> [Instructions for the task]:
From the first line to the last, print the data exactly.
═══ The input
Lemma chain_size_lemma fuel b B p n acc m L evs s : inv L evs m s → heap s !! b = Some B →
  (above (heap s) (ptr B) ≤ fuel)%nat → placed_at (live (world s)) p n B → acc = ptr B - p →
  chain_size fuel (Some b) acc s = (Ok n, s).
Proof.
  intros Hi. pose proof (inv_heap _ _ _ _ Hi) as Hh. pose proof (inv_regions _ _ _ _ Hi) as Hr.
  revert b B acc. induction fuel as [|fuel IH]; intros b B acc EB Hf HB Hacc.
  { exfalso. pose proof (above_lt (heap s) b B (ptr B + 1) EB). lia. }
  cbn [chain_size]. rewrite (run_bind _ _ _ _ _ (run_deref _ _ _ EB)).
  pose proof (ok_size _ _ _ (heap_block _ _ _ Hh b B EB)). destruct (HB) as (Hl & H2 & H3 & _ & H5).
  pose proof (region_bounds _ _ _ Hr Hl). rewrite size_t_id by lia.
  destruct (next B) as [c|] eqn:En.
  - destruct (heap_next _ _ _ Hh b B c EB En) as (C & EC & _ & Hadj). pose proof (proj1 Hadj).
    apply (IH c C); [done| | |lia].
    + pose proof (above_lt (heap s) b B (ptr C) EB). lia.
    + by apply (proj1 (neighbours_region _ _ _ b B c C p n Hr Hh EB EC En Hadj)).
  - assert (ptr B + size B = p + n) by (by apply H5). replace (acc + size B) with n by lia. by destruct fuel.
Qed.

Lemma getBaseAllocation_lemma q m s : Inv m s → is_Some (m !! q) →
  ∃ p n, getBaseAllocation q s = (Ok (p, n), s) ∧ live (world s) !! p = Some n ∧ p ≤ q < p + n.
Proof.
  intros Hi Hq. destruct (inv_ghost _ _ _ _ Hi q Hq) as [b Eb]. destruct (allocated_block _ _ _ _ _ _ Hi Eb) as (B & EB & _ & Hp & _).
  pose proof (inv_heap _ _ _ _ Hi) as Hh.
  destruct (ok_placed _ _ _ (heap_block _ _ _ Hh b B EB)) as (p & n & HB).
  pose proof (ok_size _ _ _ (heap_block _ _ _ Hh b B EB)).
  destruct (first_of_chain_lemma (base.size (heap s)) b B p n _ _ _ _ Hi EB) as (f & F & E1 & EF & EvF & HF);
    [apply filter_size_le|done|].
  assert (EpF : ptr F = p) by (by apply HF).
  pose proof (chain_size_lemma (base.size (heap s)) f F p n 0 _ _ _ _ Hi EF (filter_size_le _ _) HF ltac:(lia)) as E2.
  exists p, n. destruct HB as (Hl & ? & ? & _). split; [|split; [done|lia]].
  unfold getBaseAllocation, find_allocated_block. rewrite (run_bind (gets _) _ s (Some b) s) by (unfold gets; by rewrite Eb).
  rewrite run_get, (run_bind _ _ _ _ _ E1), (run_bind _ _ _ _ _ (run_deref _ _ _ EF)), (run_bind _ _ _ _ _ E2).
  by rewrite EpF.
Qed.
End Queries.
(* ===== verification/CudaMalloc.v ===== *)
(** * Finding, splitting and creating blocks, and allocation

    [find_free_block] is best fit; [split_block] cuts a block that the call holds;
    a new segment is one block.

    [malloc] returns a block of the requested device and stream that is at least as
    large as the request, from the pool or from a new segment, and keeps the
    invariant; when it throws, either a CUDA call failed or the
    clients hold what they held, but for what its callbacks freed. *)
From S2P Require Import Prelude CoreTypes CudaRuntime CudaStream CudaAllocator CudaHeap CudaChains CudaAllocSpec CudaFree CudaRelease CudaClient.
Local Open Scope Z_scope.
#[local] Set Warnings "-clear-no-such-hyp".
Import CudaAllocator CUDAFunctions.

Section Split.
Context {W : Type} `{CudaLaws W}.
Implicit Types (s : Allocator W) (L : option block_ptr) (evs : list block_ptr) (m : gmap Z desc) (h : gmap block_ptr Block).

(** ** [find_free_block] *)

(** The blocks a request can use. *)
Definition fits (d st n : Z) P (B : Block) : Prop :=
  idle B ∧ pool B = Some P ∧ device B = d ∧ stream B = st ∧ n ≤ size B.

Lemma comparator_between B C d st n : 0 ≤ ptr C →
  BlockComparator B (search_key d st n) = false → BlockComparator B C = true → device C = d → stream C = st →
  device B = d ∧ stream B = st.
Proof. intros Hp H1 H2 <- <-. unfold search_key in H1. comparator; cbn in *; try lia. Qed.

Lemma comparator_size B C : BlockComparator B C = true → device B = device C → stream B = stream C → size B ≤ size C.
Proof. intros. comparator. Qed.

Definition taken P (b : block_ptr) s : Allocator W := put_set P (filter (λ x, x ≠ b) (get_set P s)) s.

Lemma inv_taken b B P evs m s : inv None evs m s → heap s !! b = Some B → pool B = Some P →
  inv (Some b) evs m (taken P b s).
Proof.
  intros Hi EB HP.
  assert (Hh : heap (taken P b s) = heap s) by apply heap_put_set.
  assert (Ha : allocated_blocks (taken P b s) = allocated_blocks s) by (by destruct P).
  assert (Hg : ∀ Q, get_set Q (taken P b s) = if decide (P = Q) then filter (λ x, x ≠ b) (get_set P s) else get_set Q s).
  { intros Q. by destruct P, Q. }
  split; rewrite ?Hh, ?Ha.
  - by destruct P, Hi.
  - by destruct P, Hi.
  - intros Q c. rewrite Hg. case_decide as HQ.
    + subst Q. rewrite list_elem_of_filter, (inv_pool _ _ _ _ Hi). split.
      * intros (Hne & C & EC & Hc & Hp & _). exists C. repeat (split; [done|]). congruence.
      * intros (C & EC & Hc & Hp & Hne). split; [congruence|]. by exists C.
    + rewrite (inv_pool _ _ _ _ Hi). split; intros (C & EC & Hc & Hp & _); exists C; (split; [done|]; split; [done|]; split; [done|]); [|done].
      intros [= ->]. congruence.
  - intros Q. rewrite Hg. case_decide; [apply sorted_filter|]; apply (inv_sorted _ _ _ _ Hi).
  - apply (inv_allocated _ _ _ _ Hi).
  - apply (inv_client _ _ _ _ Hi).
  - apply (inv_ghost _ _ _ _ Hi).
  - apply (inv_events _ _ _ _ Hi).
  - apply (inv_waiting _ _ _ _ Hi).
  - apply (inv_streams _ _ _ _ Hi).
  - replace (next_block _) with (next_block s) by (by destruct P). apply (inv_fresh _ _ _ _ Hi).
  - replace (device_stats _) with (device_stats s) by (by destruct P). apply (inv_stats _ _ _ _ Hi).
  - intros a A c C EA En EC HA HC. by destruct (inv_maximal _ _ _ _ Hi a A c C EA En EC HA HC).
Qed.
══════
> [Response to this task]:
Lemma chain_size_lemma fuel b B p n acc m L evs s : inv L evs m s → heap s !! b = Some B →
  (above (heap s) (ptr B) ≤ fuel)%nat → placed_at (live (world s)) p n B → acc = ptr B - p →
  chain_size fuel (Some b) acc s = (Ok n, s).
Proof.
  intros Hi. pose proof (inv_heap _ _ _ _ Hi) as Hh. pose proof (inv_regions _ _ _ _ Hi) as Hr.
  revert b B acc. induction fuel as [|fuel IH]; intros b B acc EB Hf HB Hacc.
  { exfalso. pose proof (above_lt (heap s) b B (ptr B + 1) EB). lia. }
  cbn [chain_size]. rewrite (run_bind _ _ _ _ _ (run_deref _ _ _ EB)).
  pose proof (ok_size _ _ _ (heap_block _ _ _ Hh b B EB)). destruct (HB) as (Hl & H2 & H3 & _ & H5).
  pose proof (region_bounds _ _ _ Hr Hl). rewrite size_t_id by lia.
  destruct (next B) as [c|] eqn:En.
  - destruct (heap_next _ _ _ Hh b B c EB En) as (C & EC & _ & Hadj). pose proof (proj1 Hadj).
    apply (IH c C); [done| | |lia].
    + pose proof (above_lt (heap s) b B (ptr C) EB). lia.
    + by apply (proj1 (neighbours_region _ _ _ b B c C p n Hr Hh EB EC En Hadj)).
  - assert (ptr B + size B = p + n) by (by apply H5). replace (acc + size B) with n by lia. by destruct fuel.
Qed.

Lemma getBaseAllocation_lemma q m s : Inv m s → is_Some (m !! q) →
  ∃ p n, getBaseAllocation q s = (Ok (p, n), s) ∧ live (world s) !! p = Some n ∧ p ≤ q < p + n.
Proof.
  intros Hi Hq. destruct (inv_ghost _ _ _ _ Hi q Hq) as [b Eb]. destruct (allocated_block _ _ _ _ _ _ Hi Eb) as (B & EB & _ & Hp & _).
  pose proof (inv_heap _ _ _ _ Hi) as Hh.
  destruct (ok_placed _ _ _ (heap_block _ _ _ Hh b B EB)) as (p & n & HB).
  pose proof (ok_size _ _ _ (heap_block _ _ _ Hh b B EB)).
  destruct (first_of_chain_lemma (base.size (heap s)) b B p n _ _ _ _ Hi EB) as (f & F & E1 & EF & EvF & HF);
    [apply filter_size_le|done|].
  assert (EpF : ptr F = p) by (by apply HF).
  pose proof (chain_size_lemma (base.size (heap s)) f F p n 0 _ _ _ _ Hi EF (filter_size_le _ _) HF ltac:(lia)) as E2.
  exists p, n. destruct HB as (Hl & ? & ? & _). split; [|split; [done|lia]].
  unfold getBaseAllocation, find_allocated_block. rewrite (run_bind (gets _) _ s (Some b) s) by (unfold gets; by rewrite Eb).
  rewrite run_get, (run_bind _ _ _ _ _ E1), (run_bind _ _ _ _ _ (run_deref _ _ _ EF)), (run_bind _ _ _ _ _ E2).
  by rewrite EpF.
Qed.
End Queries.
(* ===== verification/CudaMalloc.v ===== *)
(** * Finding, splitting and creating blocks, and allocation

    [find_free_block] is best fit; [split_block] cuts a block that the call holds;
    a new segment is one block.

    [malloc] returns a block of the requested device and stream that is at least as
    large as the request, from the pool or from a new segment, and keeps the
    invariant; when it throws, either a CUDA call failed or the
    clients hold what they held, but for what its callbacks freed. *)
From S2P Require Import Prelude CoreTypes CudaRuntime CudaStream CudaAllocator CudaHeap CudaChains CudaAllocSpec CudaFree CudaRelease CudaClient.
Local Open Scope Z_scope.
#[local] Set Warnings "-clear-no-such-hyp".
Import CudaAllocator CUDAFunctions.

Section Split.
Context {W : Type} `{CudaLaws W}.
Implicit Types (s : Allocator W) (L : option block_ptr) (evs : list block_ptr) (m : gmap Z desc) (h : gmap block_ptr Block).

(** ** [find_free_block] *)

(** The blocks a request can use. *)
Definition fits (d st n : Z) P (B : Block) : Prop :=
  idle B ∧ pool B = Some P ∧ device B = d ∧ stream B = st ∧ n ≤ size B.

Lemma comparator_between B C d st n : 0 ≤ ptr C →
  BlockComparator B (search_key d st n) = false → BlockComparator B C = true → device C = d → stream C = st →
  device B = d ∧ stream B = st.
Proof. intros Hp H1 H2 <- <-. unfold search_key in H1. comparator; cbn in *; try lia. Qed.

Lemma comparator_size B C : BlockComparator B C = true → device B = device C → stream B = stream C → size B ≤ size C.
Proof. intros. comparator. Qed.

Definition taken P (b : block_ptr) s : Allocator W := put_set P (filter (λ x, x ≠ b) (get_set P s)) s.

Lemma inv_taken b B P evs m s : inv None evs m s → heap s !! b = Some B → pool B = Some P →
  inv (Some b) evs m (taken P b s).
Proof.
  intros Hi EB HP.
  assert (Hh : heap (taken P b s) = heap s) by apply heap_put_set.
  assert (Ha : allocated_blocks (taken P b s) = allocated_blocks s) by (by destruct P).
  assert (Hg : ∀ Q, get_set Q (taken P b s) = if decide (P = Q) then filter (λ x, x ≠ b) (get_set P s) else get_set Q s).
  { intros Q. by destruct P, Q. }
  split; rewrite ?Hh, ?Ha.
  - by destruct P, Hi.
  - by destruct P, Hi.
  - intros Q c. rewrite Hg. case_decide as HQ.
    + subst Q. rewrite list_elem_of_filter, (inv_pool _ _ _ _ Hi). split.
      * intros (Hne & C & EC & Hc & Hp & _). exists C. repeat (split; [done|]). congruence.
      * intros (C & EC & Hc & Hp & Hne). split; [congruence|]. by exists C.
    + rewrite (inv_pool _ _ _ _ Hi). split; intros (C & EC & Hc & Hp & _); exists C; (split; [done|]; split; [done|]; split; [done|]); [|done].
      intros [= ->]. congruence.
  - intros Q. rewrite Hg. case_decide; [apply sorted_filter|]; apply (inv_sorted _ _ _ _ Hi).
  - apply (inv_allocated _ _ _ _ Hi).
  - apply (inv_client _ _ _ _ Hi).
  - apply (inv_ghost _ _ _ _ Hi).
  - apply (inv_events _ _ _ _ Hi).
  - apply (inv_waiting _ _ _ _ Hi).
  - apply (inv_streams _ _ _ _ Hi).
  - replace (next_block _) with (next_block s) by (by destruct P). apply (inv_fresh _ _ _ _ Hi).
  - replace (device_stats _) with (device_stats s) by (by destruct P). apply (inv_stats _ _ _ _ Hi).
  - intros a A c C EA En EC HA HC. by destruct (inv_maximal _ _ _ _ Hi a A c C EA En EC HA HC).
Qed.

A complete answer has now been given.